Dr. Lea WilliamsBorn in Milwaukee, Wisconsin, Williams was interested in foreign languages from a young age because he was “ready to make mistakes and learn,” he says. Williams was destined to follow the family profession and become a lawyer, but World War II and travel to China changed all that. Williams joined the U.S. Army right after his high school graduation, during the height of World War II, but was sent home during training after coming down with pneumonia. It was then that a chance encounter with a family friend working for the U.S. Department of State set Williams on a path that he calls “serendipitous.” The State Department recruited Williams because he could type, a skill he decided to learn in high school while the other boys were in shop class. It was a decision that ended up changing his whole life, he says.

Williams requested to be sent to Latin America because he spoke Spanish, but, to his astonishment, he was sent to China. The 19-year-old Williams was the youngest U.S. Foreign Service Officer serving at that time. His family wasn’t phased by this because, as Williams says, “Everyone was going to some far-off place in those days.”

In Chongqing, he met his future wife, Daisy, who was one of thousands of students who fled to the region during the Second Sino-Japanese War.

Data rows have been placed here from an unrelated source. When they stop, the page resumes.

(** * FT6x36 capacitive touch driver (lvgl_touch/ft6x36.c)

    A shallow embedding of the three entry points of the driver,
    [ft6x36_get_gesture_id], [ft6x06_init] and [ft6x36_read], as programs of
    a small state monad over the driver's file-scope variables.  Everything
    the driver calls but does not define (the I2C manager, the FreeRTOS
    queue API, the ESP logger) is recorded as an event on a trace, with the
    arguments of the call; what the bus answers and whether a queue can be
    allocated is read from a [platform]. *)

From Stdlib Require Import ZArith List String Bool Lia.
From Stdlib Require Import Strings.Byte.
Import ListNotations.
Local Open Scope Z_scope.

(** ** Machine integers *)

(** Value of a [uint8_t] buffer cell once promoted to [int]. *)
Definition u8 (b : byte) : Z := Z.of_N (Byte.to_N b).

(** Conversion of an [int] to [uint8_t]. *)
Definition to_uint8 (z : Z) : Z := z mod 256.

(** Conversion of an [int] to [int16_t] (two's complement wrap-around). *)
Definition to_int16 (z : Z) : Z := (z + 32768) mod 65536 - 32768.

(** ** Types of the headers *)

(** [lv_indev_state_t] of LVGL. *)
Inductive lv_indev_state_t := LV_INDEV_STATE_REL | LV_INDEV_STATE_PR.

Definition lv_indev_state_eqb (a b : lv_indev_state_t) : bool :=
  match a, b with
  | LV_INDEV_STATE_REL, LV_INDEV_STATE_REL => true
  | LV_INDEV_STATE_PR, LV_INDEV_STATE_PR => true
  | _, _ => false
  end.

(** [ft6x36_status_t]. *)
Record ft6x36_status_t := { inited : bool }.
(* ===== verification/_CoqProject ===== *)
-Q . S2P
Prelude.v
Parsing.v
Timestamps.v
Values.v
Outputs.v
Bindings.v
HectorPlan.v
Sessions.v
Scheduling.v
Weighted.v
Streams.v
Lookups.v
LookupTheorems.v
LookupRuns.v
Dataflow.v
Domains.v
DomainTheorems.v
ScopedDomains.v
Relations.v
Extenders.v
ExtenderTheorems.v
RelationTheorems.v
Queries.v
PlanOps.v
JoinTheorems.v
StageTheorems.v
FilterTransform.v
Aggregates.v
StageRuns.v
Pulls.v
DeltaJoin.v
DeltaExtenders.v
DeltaPipelines.v
DeltaTheorems.v
Plans.v
Assignments.v
PlanReference.v
PlanStages.v
PlanSemantics.v
DeltaPlans.v
PlanRuns.v
Rules.v
RuleTheorems.v
RuleSemantics.v
RuleRuns.v
LastWriteWins.v
Server.v
ServerTheorems.v
EventLoop.v
LoopTheorems.v
LoopRuns.v
DeltaRuns.v
AssocIn.v
AssocInTheorems.v
SinkTheorems.v
SinkRuns.v
Networking.v
NetworkTheorems.v
Worker.v
WorkerTheorems.v
TickTheorems.v
WorkerRuns.v
Options.v
CsvSource.v
JsonSource.v
Logging.v
LogSources.v
Sources.v
CsvSink.v
SetAggregates.v
GraphQl.v
GraphQlTheorems.v
GraphQlDerive.v
DeriveTheorems.v
Delivery.v
Client.v
FlatGraphQl.v
FlatSnapshots.v
FlatTheorems.v
FlatRuns.v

During that time, it was illegal to do anything deemed “frivolous,” Williams says, which included dancing. Daisy and her friends organized dance parties at their homes, and that’s where she and Williams met. “That’s the best way to learn a language,” Williams says.

The couple eventually relocated to the U.S., where Williams served as a U.S. Foreign Service Officer from 1952 to 1955 and earned his A.B. in Chinese studies from Cornell University and his A.M. in Chinese studies from Harvard University. At Harvard, he participated in Harvard's ground breaking anthropological expedition to Indonesia, headed by Clifford Geertz, and studied under John K. Fairbank, considered the doyen of post-war China studies and for whom the Fairbank Center for Chinese Studies at Harvard University is named. Williams completed his Ph.D. in history from Harvard in 1956 and joined the Political Science Department at Brown, despite his initial negative impression of Providence. Williams recalls driving down Route 1 onto Benefit Street and thinking to himself, “What a miserable looking place!”

Williams and Daisy settled in a house on Transit Street, where they raised their two children, Adrienne and William. The family frequently traveled to various parts of Southeast Asia, where Williams was a visiting scholar and fellow. Their daughter’s first language was Mandarin Chinese, which Williams and his wife spoke exclusively in their home until Adrienne started attending school and refused to speak it. Their son’s first language was Malay; the family was living in Kuala Lumpur when he began to speak, Williams says.

Williams still lives in the house on Transit Street, where he recently remarked on how the awareness of and education about Southeast Asian culture has shifted from when he was a young man.

“I noticed that when I first got into this business 60 years ago and someone would ask, ‘What do you teach?’ I had to explain it to them. That’s no longer the case. That’s a big change,” Williams says.

Williams says he is honored to have a GELT award named for him; he says it is fitting because he has always encouraged Brown students to travel abroad.

I think getting off campus is a very useful experience. Travel has changed my life in innumerable ways and I am delighted that future generations of Brown students will be encouraged and helped to do the same.